>>>

(* ===== verification/StringToken.v ===== *)
(** * Tokens, escaping, and numbers with units ([src/src/toolbox/string_token.c])

    Characters are [ascii]; memory that holds a C string is the list of its
    characters with the terminating [NUL] in it, and access outside of the
    list is a fault.  [sprintf] and [sscanf] are modelled for the conversions
    the routines use. *)
From Stdlib Require Import Ascii String.
From S2P Require Import Prelude.
Local Open Scope Z_scope.

Abbreviation chars := (list ascii).
Definition NUL : ascii := "000"%char.
Definition lit (s : string) : chars := list_ascii_of_string s.

#[export] Instance ascii_eqdec : EqDecision ascii := ascii_dec.

(** ** C strings in memory *)

Definition mem_get (mem : chars) (p : Z) : res ascii :=
  if p <? 0 then Fault OutOfBounds
  else match mem !! Z.to_nat p with Some c => Ok c | None => Fault OutOfBounds end.

Definition mem_set (mem : chars) (p : Z) (c : ascii) : res chars :=
  if (p <? 0) || (p >=? Z.of_nat (length mem)) then Fault OutOfBounds
  else Ok (<[Z.to_nat p := c]> mem).

(** The characters before the first [NUL]; [None] when there is none. *)
Fixpoint until_nul (s : chars) : option chars :=
  match s with
  | [] => None
  | c :: s => if decide (c = NUL) then Some [] else cons c <$> until_nul s
  end.

(** The string at [p]. *)
Definition c_str (mem : chars) (p : Z) : res chars :=
  if (p <? 0) || (p >? Z.of_nat (length mem)) then Fault OutOfBounds
  else match until_nul (drop (Z.to_nat p) mem) with
       | Some s => Ok s
       | None => Fault OutOfBounds
       end.

Definition c_strlen (mem : chars) (p : Z) : res Z :=
  s ← c_str mem p; Ok (Z.of_nat (length s)).

(** [index(set, c) != NULL] for a character that is not [NUL]. *)
Definition in_set (set : chars) (c : ascii) : bool := bool_decide (c ∈ set).

(** ** Escaped tokens *)

Fixpoint skip_delims (fuel : nat) (mem : chars) (p ndata : Z) (delims : chars) (n : Z) : res Z :=
  match fuel with
  | O => Fault OutOfFuel
  | S fuel =>
      if n <? ndata then
        c ← mem_get mem (p + n);
        if in_set delims c then skip_delims fuel mem p ndata delims (n + 1) else Ok n
      else Ok n
  end.

Fixpoint scan_token (fuel : nat) (mem : chars) (p ndata : Z) (delims : chars) (esc : ascii) (n : Z) : res Z :=
  match fuel with
  | O => Fault OutOfFuel
  | S fuel =>
      if n <? ndata then
        c ← mem_get mem (p + n);
        if in_set delims c then Ok n
        else scan_token fuel mem p ndata delims esc ((if decide (c = esc) then n + 1 else n) + 1)
      else Ok n
  end.

(** The token ([None] stands for [&NULL_TERMINATOR]), the changed memory,
    [*last] and [*finished]. *)
Definition tbx_stk_escape_string_token (mem : chars) (str : option Z) (delims : chars) (esc : ascii)
    (compress_delims : bool) (last : option Z) : res (option Z * chars * option Z * Z) :=
  match (match str with None => last | Some _ => str end) with
  | None => Ok (None, mem, None, 1)
  | Some ptr =>
      ndata ← c_strlen mem ptr;
      let fuel := S (Z.to_nat ndata) in
      n ← (if compress_delims then skip_delims fuel mem ptr ndata delims 0 else Ok 0);
      let token := ptr + n in
      n ← scan_token fuel mem ptr ndata delims esc n;
      mem ← mem_set mem (ptr + n) NUL;
      if n >=? ndata - 1 then Ok (Some token, mem, None, 1)
      else Ok (Some token, mem, Some (ptr + n + 1), 0)
  end.

(** [&(data\[n\])], as the offset [n]. *)
Fixpoint escape_strchr_loop (fuel : nat) (mem : chars) (p ndata : Z) (esc mtch : ascii) (n : Z) : res Z :=
  match fuel with
  | O => Fault OutOfFuel
  | S fuel =>
      if n <? ndata then
        c ← mem_get mem (p + n);
        if decide (c = mtch) then Ok n
        else escape_strchr_loop fuel mem p ndata esc mtch ((if decide (c = esc) then n + 1 else n) + 1)
      else Ok n
  end.

Definition tbx_stk_escape_strchr (esc : ascii) (mem : chars) (p : Z) (mtch : ascii) : res Z :=
  ndata ← c_strlen mem p;
  escape_strchr_loop (S (Z.to_nat ndata)) mem p ndata esc mtch 0.

(** ** Escaping *)

Definition needs_escape (special : chars) (esc c : ascii) : bool :=
  bool_decide (c = esc) || in_set special c.

Fixpoint escape_count (special : chars) (esc : ascii) (data : chars) : Z :=
  match data with
  | [] => 0
  | c :: data => (if needs_escape special esc c then 1 else 0) + escape_count special esc data
  end.

(** [str\[j\] = c; j++] after [FATAL_UNLESS(j < output_len)]; [str] is what has
    been written so far. *)
Definition fatal_put (output_len : Z) (str : chars) (c : ascii) : res chars :=
  if Z.of_nat (length str) <? output_len then Ok (str ++ [c]) else Fault Aborted.

Fixpoint escape_text_loop (special : chars) (esc : ascii) (output_len : Z) (data str : chars) : res chars :=
  match data with
  | [] => Ok str
  | c :: data =>
      str ← (if needs_escape special esc c then fatal_put output_len str esc else Ok str);
      str ← fatal_put output_len str c;
      escape_text_loop special esc output_len data str
  end.

(** The result is the memory allocated for it, terminator included. *)
Definition tbx_stk_escape_text (special : chars) (esc : ascii) (data : chars) : res chars :=
  let n := escape_count special esc data in
  let output_len := Z.of_nat (length data) + n + 1 in
  str ← escape_text_loop special esc output_len data [];
  fatal_put output_len str NUL.

(** An escape at the very end leaves a cleared byte in its place. *)
Fixpoint unescape_loop (esc : ascii) (data : chars) : chars :=
  match data with
  | [] => []
  | c :: data =>
      if decide (c = esc)
      then match data with [] => [NUL] | c' :: data => c' :: unescape_loop esc data end
      else c :: unescape_loop esc data
  end.

Definition tbx_stk_unescape_text (esc : ascii) (data : chars) : chars :=
  unescape_loop esc data ++ [NUL].

(** ** Escape sequences of arguments *)

Definition special_chars : chars := lit "abfnrtv\".
Definition replace_chars : chars :=
  ["007"; "008"; "012"; "010"; "013"; "009"; "011"; "\"]%char.

(** [replace\[k\]] for the first [k] with [special\[k\] == c]. *)
Fixpoint find_special (c : ascii) (sp rp : chars) : option ascii :=
  match sp, rp with
  | s :: sp, r :: rp => if decide (c = s) then Some r else find_special c sp rp
  | _, _ => None
  end.

(** The loop over [i], which stops before the last character, and the
    assignment after it, which copies the last character unless the last
    round of the loop made a substitution. *)
Fixpoint argv2format_loop (arg : chars) : chars :=
  match arg with
  | [] => []
  | [c] => [c]
  | c :: (d :: arg') as rest =>
      if decide (c = "\"%char) then
        match find_special d special_chars replace_chars with
        | Some r => r :: match arg' with [_] => [] | _ => argv2format_loop arg' end
        | None => c :: argv2format_loop rest
        end
      else c :: argv2format_loop rest
  end.

Definition tbx_stk_argv2format (arg : chars) : chars := argv2format_loop arg ++ [NUL].

(** ** Numbers *)

Definition is_digit (c : ascii) : bool :=
  let n := Z.of_N (N_of_ascii c) in (48 <=? n) && (n <=? 57).
Definition digit_val (c : ascii) : Z := Z.of_N (N_of_ascii c) - 48.
Definition digit_char (d : Z) : ascii := ascii_of_N (Z.to_N (48 + d)).

Definition is_space (c : ascii) : bool :=
  in_set (" " :: "009" :: "010" :: "011" :: "012" :: "013" :: [])%char c.
Definition seglog_read_func (iov : list (Z * Z)) (buffer : Z -> Z) (boff : Z) s
  : (bool * (Z -> Z)) * seglog_priv M S :=
  let ts := read_tasks (mapping s) iov boff in
  match run_reads s ts buffer with
  | (true, buffer) => ((true, buffer), s)
  | (false, buffer) => ((false, buffer), add_hard_error s)
  end.

(** ** Loading the table *)

(** Entries left blank by a write that failed. *)
Definition blank_range r : bool :=
  ((sr_lo r =? 0) && (sr_hi r =? 0) && (sr_data_offset r =? 0)) ||
  ((sr_hi r =? 0) && negb (sr_lo r =? -1)).

Fixpoint load_loop (fuel : nat) (i : Z) (last_bad : bool) (err_count : Z) s
  : res ((bool * Z) * seglog_priv M S) :=
  if i <? log_size s then
    match fuel with
    | O => Fault OutOfFuel
    | Datatypes.S fuel =>
      match seg_read i sizeof_slog_range (table_seg s) with
      | Some d =>
        let r := bytes_slog_range d in
        if blank_range r then load_loop fuel (i + sizeof_slog_range) true (err_count + 1) s
        else
          s ← slog_insert_range (disk_range r) s;
          load_loop fuel (i + sizeof_slog_range) false err_count s
      | None => load_loop fuel (i + sizeof_slog_range) true (err_count + 1) s
      end
    end
  else Ok ((last_bad, err_count), s).

(** The result is 0 when nothing was lost but possibly the last entry. *)
Definition slog_load s : res (Z * seglog_priv M S) :=
  let s := SegLog (mapping s) (seg_size (base_seg s)) (seg_size (table_seg s)) (seg_size (data_seg s))
             (hard_errors s) (table_seg s) (data_seg s) (base_seg s) in
  '((last_bad, err_count), s) ← load_loop (Z.to_nat (log_size s / sizeof_slog_range + 1)) 0 false 0 s;
  mret (if err_count >? 0 then (if (err_count =? 1) && last_bad then 0 else 1) else 0, s).

(** [slog_make]: an empty log on top of [base]. *)
Definition slog_make (table data base : S) : seglog_priv M S :=
  SegLog ix_empty (seg_size base) 0 0 0 table data base.

(** ** Truncating *)

Definition seglog_truncate_func (new_size : Z) s : res (bool * seglog_priv M S) :=
  if new_size <? file_size s then
    let r := SlogRange (-1) (new_size - 1) (-1) in
    let '(ok, table) := seg_write (log_size s) (slog_range_bytes r) (table_seg s) in
    let s := set_segs table (data_seg s) (set_sizes (log_size s + sizeof_slog_range) (data_size s) s) in
    if ok then
      let r := SlogRange (sr_lo r) (sr_lo r + sr_hi r - 1) (sr_data_offset r) in
      s ← slog_insert_range r s; mret (true, s)
    else Ok (false, add_hard_error s)
  else if new_size >? file_size s then
    let r := SlogRange (file_size s - 1) (new_size - file_size s) (data_size s) in
    let '(ok1, table) := seg_write (log_size s) (slog_range_bytes r) (table_seg s) in
    let '(ok2, data) := seg_write (data_size s + sr_hi r - 1) [0] (data_seg s) in
    let s := set_segs table data (set_sizes (log_size s + sizeof_slog_range)
               (data_size s + (new_size - file_size s)) s) in
    if ok1 && ok2 then s ← slog_insert_range r s; mret (true, s)
    else Ok (false, add_hard_error s)
  else Ok (true, s).

(** A negative size asks for space to be reserved and is ignored. *)
Definition seglog_truncate (new_size : Z) s : res (bool * seglog_priv M S) :=
  if new_size <? 0 then Ok (true, s) else seglog_truncate_func new_size s.

Definition seglog_size s : Z := file_size s.
Definition seglog_block_size s : Z := 1.

(** ** Merging the log into its base *)

(** A queued read from the data segment or write to the base: the segment
    offset, the length and the place in the buffer. *)
Record merge_task := MergeTask { mt_off : Z; mt_len : Z; mt_bpos : Z }.

Fixpoint merge_reads (q : list merge_task) (data : S) (buffer : Z -> Z) : bool * (Z -> Z) :=
  match q with
  | [] => (true, buffer)
  | t :: q =>
    match seg_read (mt_off t) (mt_len t) data with
    | Some d => merge_reads q data (overlay (mt_bpos t) d buffer)
    | None => (false, (merge_reads q data buffer).2)
    end
  end.

Fixpoint merge_writes (q : list merge_task) (buffer : Z -> Z) (base : S) : bool * S :=
  match q with
  | [] => (true, base)
  | t :: q =>
    let '(ok, base) := seg_write (mt_off t) (slice buffer (mt_bpos t) (mt_len t)) base in
    let '(oks, base) := merge_writes q buffer base in
    (ok && oks, base)
  end.

(** [mg_used] tells whether [qin] ever had an operation; [qout] is made anew
    when it has been waited for. *)
Record merge_state := MergeState {
  mg_qin : list merge_task;
  mg_used : bool;
  mg_qout : list merge_task;
  mg_pos : Z;
  mg_buffer : Z -> Z;
  mg_base : S }.

(** Both queues are emptied, the reads before the writes.  [opque_waitall]
    returns 0 for a queue that never had an operation, which is not
    [OP_STATE_SUCCESS]. *)
Definition merge_flush (data : S) (g : merge_state) : bool * merge_state :=
  if negb (mg_used g) then (false, g) else
  match merge_reads (mg_qin g) data (mg_buffer g) with
  | (false, buffer) => (false, MergeState [] true (mg_qout g) (mg_pos g) buffer (mg_base g))
  | (true, buffer) =>
    match mg_qout g with
    | [] => (false, MergeState [] true [] (mg_pos g) buffer (mg_base g))
    | _ =>
      let '(ok, base) := merge_writes (mg_qout g) buffer (mg_base g) in
      (ok, MergeState [] true [] 0 buffer base)
    end
  end.

(** A range longer than the buffer goes through it in pieces.  A piece that
    does not fit in the buffer runs past its end. *)
Fixpoint merge_chunks (fuel : nat) (bufsize len bpos in_off out_off : Z) (data : S) (g : merge_state)
  : res (bool * merge_state) :=
  if bpos <? len then
    match fuel with
    | O => Fault OutOfFuel
    | Datatypes.S fuel =>
      let blen := if bpos + bufsize >? len then len - bpos else len in
      if blen >? bufsize then Fault OutOfBounds
      else
        match merge_reads (mg_qin g ++ [MergeTask in_off blen 0]) data (mg_buffer g) with
        | (false, buffer) => Ok (false, MergeState [] true (mg_qout g) (mg_pos g) buffer (mg_base g))
        | (true, buffer) =>
          merge_chunks fuel bufsize len (bpos + bufsize) (in_off + blen) (out_off + blen) data
            (MergeState [] true (mg_qout g ++ [MergeTask out_off blen 0]) (mg_pos g) buffer (mg_base g))
        end
    end
  else Ok (true, MergeState (mg_qin g) (mg_used g) (mg_qout g) 0 (mg_buffer g) (mg_base g)).

Fixpoint merge_loop (rs : list slog_range) (bufsize : Z) (data : S) (g : merge_state)
  : res (bool * merge_state) :=
  match rs with
  | [] =>
    if (bufsize >? bufsize) || (mg_pos g + bufsize >? bufsize) then Ok (merge_flush data g) else Ok (true, g)
  | r :: rs =>
    let len := sr_hi r - sr_lo r + 1 in
    let '(ok, g) :=
      if (len >? bufsize) || (mg_pos g + len >? bufsize) then merge_flush data g else (true, g) in
    if negb ok then Ok (false, g)
    else if len >? bufsize then
      match merge_chunks (Z.to_nat len) bufsize len 0 (sr_data_offset r) (sr_lo r) data g with
      | Ok (true, g) => merge_loop rs bufsize data g
      | Ok (false, g) => Ok (false, g)
      | Fault f => Fault f
      end
    else
      merge_loop rs bufsize data
        (MergeState (mg_qin g ++ [MergeTask (sr_data_offset r) len (mg_pos g)]) true
           (mg_qout g ++ [MergeTask (sr_lo r) len (mg_pos g)]) (mg_pos g + len) (mg_buffer g) (mg_base g))
  end.

Definition seglog_merge_with_base_func (bufsize : Z) (buffer : Z -> Z) (truncate_old_log : bool) s
  : res (bool * seglog_priv M S) :=
  '(ok, g) ← merge_loop (ix_list (mapping s)) bufsize (data_seg s) (MergeState [] false [] 0 buffer (base_seg s));
  let s := SegLog (mapping s) (file_size s) (log_size s) (data_size s) (hard_errors s)
             (table_seg s) (data_seg s) (mg_base g) in
  if negb ok then Ok (false, s)
  else if truncate_old_log then
    s ← slog_truncate_range (SlogRange (-1) (0 - 1) (-1)) s;
    let '(ok1, table) := seg_truncate 0 (table_seg s) in
    let '(ok2, data) := seg_truncate 0 (data_seg s) in
    mret (ok1 && ok2, set_sizes 0 0 (set_segs table data s))
  else Ok (true, s).
(** With fewer resources than slots there is a free slot. *)
Lemma free_slot_exists slots :
  zsum (fun e => Z.b2z (e_used e)) slots < Z.of_nat (length slots) ->
  exists j, 0 <= j < Z.of_nat (length slots) /\ slot_free slots j = true.
Proof.
  intros Hlt. assert (exists i e, slots !! i = Some e /\ e_used e = false) as (i & e & Hi & He).
  { induction slots as [|e slots IH]; simpl in *; [lia|]. destruct (e_used e) eqn:E; simpl in *.
    - destruct IH as (i & e' & ? & ?); [lia|]. by exists (S i), e'.
    - by exists 0%nat, e. }
  exists (Z.of_nat i). pose proof (lookup_lt_Some _ _ _ Hi). split; [lia|]. unfold slot_free. by rewrite Nat2Z.id, Hi, He.
Qed.

Lemma used_le_slots (slots : list rl_ele_t) : zsum (fun e => Z.b2z (e_used e)) slots <= Z.of_nat (length slots).
Proof. induction slots as [|e slots IH]; simpl; [lia|]. destruct (e_used e); simpl; lia. Qed.

Lemma rl_grow_rep rl m :
  rl_rep rl m -> rl_rep (rl_grow rl) m /\ rl_n (rl_grow rl) < rl_max_res (rl_grow rl) /\
  rl_pending (rl_grow rl) = rl_pending rl /\ rl_pick_index (rl_grow rl) = rl_pick_index rl.
Proof.
  intros Hr. pose proof Hr as [Ht Hm Hn Hu Hfr Ha Ho]. pose proof (used_le_slots (rl_res rl)).
  unfold rl_grow. destruct (rl_n rl =? rl_max_res rl) eqn:E; breflect; [|split_and!; [done|lia|done|done]].
  split_and!; simpl; [|lia|done|done]. split; simpl; [done|rewrite length_app; simpl; lia|..].
  - rewrite zsum_app. simpl. lia.
  - intros i e [Hi|[_ Hi]]%lookup_app_Some; [by apply (Hu i)|]. apply list_lookup_singleton_Some in Hi as [_ <-]. done.
  - intros i e [Hi|[_ Hi]]%lookup_app_Some; [by apply (Hfr i)|]. apply list_lookup_singleton_Some in Hi as [_ <-]. done.
  - intros k r (? & i & Hi)%Ha. split; [done|]. exists i. by apply lookup_app_l_Some.
  - intros i j r [Hi|[_ Hi]]%lookup_app_Some [Hj|[_ Hj]]%lookup_app_Some;
      [by apply (Ho i j r)|apply list_lookup_singleton_Some in Hj as [_ [=]]|apply list_lookup_singleton_Some in Hi as [_ [=]]..].
Qed.
Lemma seglin_reserve_clobbers_witness :
  lin_view lin_example 9 = 10 /\
  exists s', sl_truncate (fun _ => true) (- total_size lin_example) true lin_example = Ok (true, s') /\
    total_size s' = total_size lin_example /\ lin_view s' (total_size lin_example - 1) = 0.
Proof.
  split; [vm_compute; reflexivity|].
  apply (seglin_reserve_clobbers (fun _ => true) lin_example (Slot 2 0 8 9 2) true);
    [done|exact lin_example_wf|right; right; by left|done|simpl; lia].
Defined.

(** The size an allocation is truncated to does not count the offset at which
    its data starts: with four bytes from offset 3 on, shrinking the segment to
    two bytes loses these too, and growing it by one loses the last two. *)
Definition lin_offset : seglin_priv (list seglin_slot) := SegLin [Slot 0 3 0 3 4] 4 4 8 5 0 {[0%nat := fun x => x + 1]} 1.

Lemma seglin_cap_offset_lost :
  slice (lin_view lin_offset) 0 4 = [4; 5; 6; 7] /\
  (exists s', sl_truncate (fun _ => true) 2 true lin_offset = Ok (true, s') /\ slice (lin_view s') 0 2 = [0; 0]) /\
  (exists s', sl_truncate (fun _ => true) 5 true lin_offset = Ok (true, s') /\ slice (lin_view s') 0 4 = [4; 5; 0; 0]).
Proof. split; [by vm_compute|]. split; (eexists; split; [vm_compute; reflexivity|]; by vm_compute). Qed.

<<<

Exercise requirements>
Copy back the listing above exactly, but only from the line with "buffer), add_hard_error s)" through the line with "match seg_read i", both ends included.

Answer>
  | (false, buffer) => ((false, buffer), add_hard_error s)
  end.

(** ** Loading the table *)

(** Entries left blank by a write that failed. *)
Definition blank_range r : bool :=
  ((sr_lo r =? 0) && (sr_hi r =? 0) && (sr_data_offset r =? 0)) ||
  ((sr_hi r =? 0) && negb (sr_lo r =? -1)).

Fixpoint load_loop (fuel : nat) (i : Z) (last_bad : bool) (err_count : Z) s
  : res ((bool * Z) * seglog_priv M S) :=
  if i <? log_size s then
    match fuel with
    | O => Fault OutOfFuel
    | Datatypes.S fuel =>
      match seg_read i sizeof_slog_range (table_seg s) with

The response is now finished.